A lawyer is a general term used to describe someone who has been trained and licensed to practice law. Lawyers can provide a wide range of legal services, including drafting documents, providing legal advice and representation to clients. Litigators, on the other hand, are a specific type of lawyer who focus on the courtroom and trial work.
Essentially, a litigator is a type of lawyer who specializes in handling lawsuits and going to court to represent clients in disputes. They are also known as trial lawyers, litigation lawyers or barristers in the UK. Litigators are responsible for representing clients in civil or criminal trials, as well as in other legal proceedings such as arbitrations, mediations, and administrative hearings. They are usually involved in the entire litigation process, from the initial investigation, to pre-litigation negotiations, to drafting and filing legal documents, to arguing in court and reaching settlements.
To put simply: Litigators are responsible for handling a case from the initial filing of a lawsuit through to the final trial or settlement. They are the ones who present evidence and argue in court on behalf of their clients. They also handle pre-trial motions, negotiate with opposing counsel, and handle appeals. Litigators typically work on civil cases, such as personal injury, employment discrimination, and contract disputes.
On the other hand, a lawyer (or typically referred as an attorney in the US) is a general term that can refer to any professional who is trained and licensed to practice law. Lawyers can work in many different areas of law, such as criminal law, family law, immigration law, and corporate law, and may not necessarily specialize in litigation. Some lawyers may work as in-house counsel for a company, advising the company on legal matters and representing the company in negotiations, while others may work in non-profit organizations or government agencies.
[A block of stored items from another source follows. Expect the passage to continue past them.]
(** * SuperSelector: tokenizer, parser, command registry, built-in commands,
      execution engine and cache, embedded from the TypeScript sources.

    JavaScript strings are modelled by [string]: every character is a code
    unit below 256.  Tokens, commands and error messages carry [string]s; the
    scanners walk the input as a [list ascii], indexed by position exactly as
    [this.input[this.position]] is. *)

From Stdlib Require Import ZArith List String Ascii Bool Lia DecimalString.
From Stdlib Require DecimalPos.
From stdpp Require Import gmap strings list.
Import ListNotations.

Local Open Scope Z_scope.
Local Open Scope nat_scope.

(** ** Characters and text *)

Module Chars.

Definition code (c : ascii) : nat := nat_of_ascii c.

Definition between (lo hi : nat) (c : ascii) : bool :=
  (lo <=? code c) && (code c <=? hi).

(** [/\s/] restricted to code units below 256: TAB, LF, VT, FF, CR, space and
    the no-break space.  [String.prototype.trim] strips the same set. *)
Definition isWhitespace (c : ascii) : bool :=
  between 9 13 c || (code c =? 32) || (code c =? 160).

(** [/\d/] *)
Definition isDigit (c : ascii) : bool := between 48 57 c.

(** [/[a-zA-Z]/] *)
Definition isAlpha (c : ascii) : bool := between 65 90 c || between 97 122 c.

(** [/[a-zA-Z0-9]/] *)
Definition isAlphaNumeric (c : ascii) : bool := isAlpha c || isDigit c.

(** The double quote character. *)
Definition doubleQuote : ascii := "034".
A lawyer who is not a litigator, is often referred to as a transactional lawyer or a solicitor. They focus on helping clients to avoid disputes and resolve legal issues through negotiation and documentation rather than going to court. Transactional lawyers typically handle matters such as legal advice, business advisory services from the legal perspective, drafting legal documents and reviewing the same, conducting mergers and acquisitions, real estate transactions and prepare wills and other legal documents. To conclude, transactional lawyers do not participate in court proceedings, unlike litigators.
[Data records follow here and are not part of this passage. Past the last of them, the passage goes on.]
(* ===== verification/HaInterface.v ===== *)
(** The discovery-metadata builder (mqtt/ha_interface.rs): the
    presentation descriptor [HaComponent] of one value and its
    constructors, the device record [HaDiscover], and what
    [serde_json::to_value] makes of a component (fields skipped by
    [is_none_str] and [Option::is_none]).  Ids are lowercased with
    [str::to_lowercase], written here for ASCII letters (the only
    characters the configured names of the specification use). *)

From S2P Require Import Prelude.

Module HaInterface.

(** ** String helpers *)

Definition ascii_lower (c : ascii) : ascii :=
  let n := nat_of_ascii c in
  if (65 <=? n)%nat && (n <=? 90)%nat then ascii_of_nat (n + 32) else c.

(** [str::to_lowercase]. *)
Definition to_lowercase (s : string) : string :=
  string_of_list_ascii (map ascii_lower (list_ascii_of_string s)).

(** [str::replace] with a one-character pattern: every occurrence of
    [from] becomes [to]. *)
Definition replace_char (from to : ascii) (s : string) : string :=
  string_of_list_ascii
    (map (fun c => if ascii_dec c from then to else c) (list_ascii_of_string s)).

(** [name.replace(" ", "_")]. *)
Definition safe_name (name : string) : string := replace_char " " "_" name.

(** [format!("{{{{ value_json.{key} }}}}")]. *)
Definition value_template_of (key : string) : string :=
  ("{{ value_json." ++ key ++ " }}")%string.

(** [format!("e2m_{proto}_{device}_{safe_name}").to_lowercase()]. *)
Definition unique_id_of (proto device name : string) : string :=
  to_lowercase ("e2m_" ++ proto ++ "_" ++ device ++ "_" ++ safe_name name).

(** [format!("{device}_{safe_name}").to_lowercase()]. *)
Definition object_id_of (device name : string) : string :=
  to_lowercase (device ++ "_" ++ safe_name name).

(** ** Records *)

Record HaDevice : Type := mkHaDevice {
  ids : string; dev_name : string; manufacturer : string; model : string
}.

Record HaOrigin : Type := mkHaOrigin {
  origin_name : string; sw_version : string; support_url : string
}.

(** [is_none_str]: the serializer skips an empty or ["NONE"] string. *)
Definition is_none_str (value : string) : bool :=
  String.eqb value "" || String.eqb value "NONE".

Inductive HAPlatform : Type := Sensor | BinarySensor | Button.

#[global] Instance HAPlatform_eq_dec : EqDecision HAPlatform.
Proof. solve_decision. Defined.

Definition HAPlatform_to_string (p : HAPlatform) : string :=
  match p with
  | Sensor => "sensor"
  | BinarySensor => "binary_sensor"
  | Button => "button"
  end.

Record HaComponent : Type := mkHaComponent {
  p : string;
  name : string;
  device_class : string;
  unit_of_measurement : string;
  value_template : string;
  unique_id : string;
  object_id : string;
  via_device : string;
  state_class : string;
  payload_on : option bool;
  payload_off : option bool;
  payload_press : option string
}.

(** [HaComponent::new]: binary sensors get [payload_on]/[payload_off],
    the device class ["restart"] gets [payload_press]. *)
Definition HaComponent_new (platform : HAPlatform) (device dclass uof proto name state_class : string)
    : HaComponent :=
  let p_off := if decide (platform = BinarySensor) then Some false else None in
  let p_on := if decide (platform = BinarySensor) then Some true else None in
  let p_press := if String.eqb dclass "restart" then Some "restart"%string else None in
  {| p := HAPlatform_to_string platform;
     name := name;
     device_class := dclass;
     unit_of_measurement := uof;
     value_template := value_template_of name;
     unique_id := unique_id_of proto device name;
     object_id := object_id_of device name;
     state_class := state_class;
     payload_on := p_on;
     payload_off := p_off;
     payload_press := p_press;
     via_device := "e2m_management" |}.

(** The shape shared by [new_energy], [new_freq], [new_current],
    [new_power], [new_voltage] and [new_percent]: a sensor whose value
    template names [json_key]. *)
Definition sensor_component (device dclass uof state_class proto name json_key : string)
    : HaComponent :=
  {| p := "sensor";
     name := name;
     device_class := dclass;
     unit_of_measurement := uof;
     value_template := value_template_of json_key;
     unique_id := unique_id_of proto device name;
     object_id := object_id_of device name;
     state_class := state_class;
     payload_on := None;
     payload_off := None;
     payload_press := None;
     via_device := "e2m_management" |}.

Definition new_energy (device uof proto name json_key : string) : HaComponent :=
  sensor_component device "energy" uof "total_increasing" proto name json_key.
Definition new_freq (device proto name json_key : string) : HaComponent :=
  sensor_component device "frequency" "Hz" "measurement" proto name json_key.
Definition new_current (device proto name json_key : string) : HaComponent :=
  sensor_component device "current" "A" "measurement" proto name json_key.
Definition new_power (device proto name json_key : string) : HaComponent :=
  sensor_component device "power" "W" "measurement" proto name json_key.
Definition new_voltage (device proto name json_key : string) : HaComponent :=
  sensor_component device "voltage" "V" "measurement" proto name json_key.
Definition new_percent (device dclass proto name json_key : string) : HaComponent :=
  sensor_component device dclass "%" "measurement" proto name json_key.

Definition set_via (via : string) (c : HaComponent) : HaComponent :=
  {| p := p c; name := name c; device_class := device_class c;
     unit_of_measurement := unit_of_measurement c; value_template := value_template c;
     unique_id := unique_id c; object_id := object_id c; state_class := state_class c;
     payload_on := payload_on c; payload_off := payload_off c; payload_press := payload_press c;
     via_device := via |}.

Definition new_full_sensor (name device_class unit json_key object_id unique_id : string) : HaComponent :=
  {| p := "sensor";
     name := name;
     device_class := device_class;
     unit_of_measurement := unit;
     value_template := value_template_of json_key;
     unique_id := unique_id;
     object_id := object_id;
     state_class := "measurement";
     payload_on := None;
     payload_off := None;
     payload_press := None;
     via_device := "e2m_management" |}.

(** [serde_json::to_value(cmp)]: the derived [Serialize] in field order,
    the [skip_serializing_if] fields left out, collected into a
    [serde_json::Map]. *)
Definition HaComponent_fields (c : HaComponent) : list (string * json) :=
  [("p", JStr (p c)); ("name", JStr (name c))] ++
  (if is_none_str (device_class c) then [] else [("device_class", JStr (device_class c))]) ++
  (if is_none_str (unit_of_measurement c) then []
   else [("unit_of_measurement", JStr (unit_of_measurement c))]) ++
  [("value_template", JStr (value_template c)); ("unique_id", JStr (unique_id c));
   ("object_id", JStr (object_id c)); ("via_device", JStr (via_device c))] ++
  (if is_none_str (state_class c) then [] else [("state_class", JStr (state_class c))]) ++
  (match payload_on c with Some b => [("payload_on", JBool b)] | None => [] end) ++
  (match payload_off c with Some b => [("payload_off", JBool b)] | None => [] end) ++
  (match payload_press c with Some s => [("payload_press", JStr s)] | None => [] end).

Definition HaComponent_to_value (c : HaComponent) : jmap :=
  list_to_map (HaComponent_fields c).

Record HaDiscover : Type := mkHaDiscover {
  dev : HaDevice;
  o : HaOrigin;
  cmps : jmap;
  state_topic : string;
  qos : Z;
  discover_topic : string
}.

Definition e2m_origin : HaOrigin :=
  {| origin_name := "energy2mqtt"; sw_version := "0.1.1"; support_url := "https://energy2mqtt.org" |}.

(** [HaDiscover::new_with_topic_from_name]: the state topic names
    [topic]; [HaDiscover::new] is the case [topic = name]. *)
Definition new_with_topic_from_name (name manu model proto topic : string) : HaDiscover :=
  {| discover_topic := "homeassistant/device/e2m_" ++ proto ++ "-" ++ name ++ "/config";
     dev := {| ids := "e2m_" ++ proto ++ "_" ++ name; dev_name := name;
               manufacturer := manu; model := model |};
     o := e2m_origin;
     cmps := ∅;
     state_topic := "energy2mqtt/devs/" ++ proto ++ "/" ++ topic;
     qos := 2 |}%string.

Definition HaDiscover_new (name manu model proto : string) : HaDiscover :=
  new_with_topic_from_name name manu model proto name.

Definition get_dev_id (d : HaDiscover) : string := ids (dev d).

(** [discover.cmps.insert(key, value)]. *)
Definition insert_cmp (key : string) (v : json) (d : HaDiscover) : HaDiscover :=
  {| dev := dev d; o := o d; cmps := <[key := v]> (cmps d); state_topic := state_topic d;
     qos := qos d; discover_topic := discover_topic d |}.

(** [serde_json::to_string(&disc)] as a value: [discover_topic] is
    [skip_serializing]. *)
Definition HaDiscover_to_value (d : HaDiscover) : json :=
  JObj [("dev", JObj [("ids", JStr (ids (dev d))); ("name", JStr (dev_name (dev d)));
                      ("manufacturer", JStr (manufacturer (dev d))); ("model", JStr (model (dev d)))]);
        ("o", JObj [("name", JStr (origin_name (o d))); ("sw_version", JStr (sw_version (o d)));
                    ("support_url", JStr (support_url (o d)))]);
        ("cmps", jobj (cmps d));
        ("state_topic", JStr (state_topic d));
        ("qos", JInt (qos d))].

(** ** Lemmas *)

Lemma to_lowercase_app s1 s2 :
  to_lowercase (s1 ++ s2) = (to_lowercase s1 ++ to_lowercase s2)%string.
Proof. apply map_string_app. Qed.

Lemma ascii_lower_idem c : ascii_lower (ascii_lower c) = ascii_lower c.
Proof. destruct c as [[] [] [] [] [] [] [] []]; vm_compute; reflexivity. Qed.

(** Lowering does not touch the space, so it commutes with [safe_name]. *)
Lemma ascii_lower_safe c :
  ascii_lower (if ascii_dec (ascii_lower c) " " then "_"%char else ascii_lower c) =
  ascii_lower (if ascii_dec c " " then "_"%char else c).
Proof. destruct c as [[] [] [] [] [] [] [] []]; vm_compute; reflexivity. Qed.

Lemma to_lowercase_safe_name n :
  to_lowercase (safe_name (to_lowercase n)) = to_lowercase (safe_name n).
Proof.
  unfold to_lowercase, safe_name, replace_char.
  rewrite !list_ascii_of_string_of_list_ascii, !map_map.
  f_equal. apply map_ext, ascii_lower_safe.
Qed.

Lemma safe_name_idem n : safe_name (safe_name n) = safe_name n.
Proof.
  unfold safe_name, replace_char. rewrite list_ascii_of_string_of_list_ascii, map_map.
  f_equal. apply map_ext. intros c. repeat destruct ascii_dec; congruence.
Qed.

(** The component fields are looked up in the order they are listed. *)
Lemma HaComponent_to_value_lookup c k :
  HaComponent_to_value c !! k = assoc_lookup k (HaComponent_fields c).
Proof. apply lookup_list_to_map_assoc. Qed.

#[export] Hint Rewrite to_lowercase_app : e2m_rw.

(** ** Properties *)

(** The specialised constructors [new_energy], [new_freq],
    [new_current], [new_power] and [new_voltage] build the same
    component as [HaComponent::new] with the platform [Sensor], their
    fixed class, unit and state class, when the JSON key is the name;
    [new_percent] does so exactly when its class is not ["restart"]
    (the generic constructor then adds [payload_press]). *)
Theorem specialised_constructors_generic device uof proto name dclass :
  new_energy device uof proto name name =
    HaComponent_new Sensor device "energy" uof proto name "total_increasing" /\
  new_freq device proto name name = HaComponent_new Sensor device "frequency" "Hz" proto name "measurement" /\
  new_current device proto name name = HaComponent_new Sensor device "current" "A" proto name "measurement" /\
  new_power device proto name name = HaComponent_new Sensor device "power" "W" proto name "measurement" /\
  new_voltage device proto name name = HaComponent_new Sensor device "voltage" "V" proto name "measurement" /\
  (new_percent device dclass proto name name = HaComponent_new Sensor device dclass "%" proto name "measurement"
   <-> dclass <> "restart"%string).
Proof.
  repeat split; try reflexivity.
  - intros Heq ->. apply (f_equal payload_press) in Heq. cbv in Heq. discriminate Heq.
  - intros Hne. unfold new_percent, HaComponent_new, sensor_component.
    apply String.eqb_neq in Hne. rewrite Hne. reflexivity.
Qed.

(** The value [serde_json::to_value] makes of a component built by
    [HaComponent::new] has the schema of a discovery component: the
    platform name under [p], the name, the value template naming the
    value's key, the ids and [via_device]; [device_class] and
    [unit_of_measurement] exactly when they are not empty or ["NONE"];
    [payload_on]/[payload_off] exactly for binary sensors and
    [payload_press] exactly for the class ["restart"]. *)
Theorem HaComponent_new_schema platform device dclass uof proto nm sc :
  let v := HaComponent_to_value (HaComponent_new platform device dclass uof proto nm sc) in
  v !! "p" = Some (JStr (HAPlatform_to_string platform)) /\
  v !! "name" = Some (JStr nm) /\
  v !! "value_template" = Some (JStr (value_template_of nm)) /\
  v !! "unique_id" = Some (JStr (unique_id_of proto device nm)) /\
  v !! "via_device" = Some (JStr "e2m_management") /\
  v !! "device_class" = (if is_none_str dclass then None else Some (JStr dclass)) /\
  v !! "unit_of_measurement" = (if is_none_str uof then None else Some (JStr uof)) /\
  v !! "payload_on" = (if decide (platform = BinarySensor) then Some (JBool true) else None) /\
  v !! "payload_off" = (if decide (platform = BinarySensor) then Some (JBool false) else None) /\
  v !! "payload_press" = (if String.eqb dclass "restart" then Some (JStr "restart") else None).
Proof.
  cbv zeta. rewrite !HaComponent_to_value_lookup.
  unfold HaComponent_fields, HaComponent_new; cbn [p name device_class unit_of_measurement
    value_template unique_id object_id via_device state_class payload_on payload_off payload_press].
  destruct (is_none_str dclass), (is_none_str uof), (is_none_str sc),
    (decide (platform = BinarySensor)), (String.eqb dclass "restart");
  repeat split; reflexivity.
Qed.

(** Ids depend only on the lowercased name with spaces replaced:
    the unique id and the object id of a name are those of
    [safe_name (to_lowercase name)], so ["Total Energy"],
    ["total energy"] and ["total_energy"] give the same ids. *)
Theorem ids_normal_form proto device name :
  unique_id_of proto device (safe_name (to_lowercase name)) = unique_id_of proto device name /\
  object_id_of device (safe_name (to_lowercase name)) = object_id_of device name.
Proof.
  unfold unique_id_of, object_id_of. autorewrite with e2m_rw.
  rewrite safe_name_idem, to_lowercase_safe_name. done.
Qed.

End HaInterface.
Litigators, on the other hand, have to be skilled in trial advocacy, which includes understanding evidence and procedural rules, developing a trial strategy, and presenting a case in a clear and persuasive way. They also need to be able to think on their feet and improvise when necessary. In contrast, transactional lawyers mainly focus on understanding the law and serve client's for the more standardized needs, whereas litigators are more familiar with the case law if something is to go in front of the Judge
In summary, while all litigators are lawyers, not all lawyers are litigators. Litigators specialize in courtroom and trial work, while transactional lawyers focus on non-contentious legal matters. Litigators need to be skilled in trial advocacy, while transactional lawyers usually focus and have an infrastructure to serve non-contentious client needs on more cost-effective or standardized basis.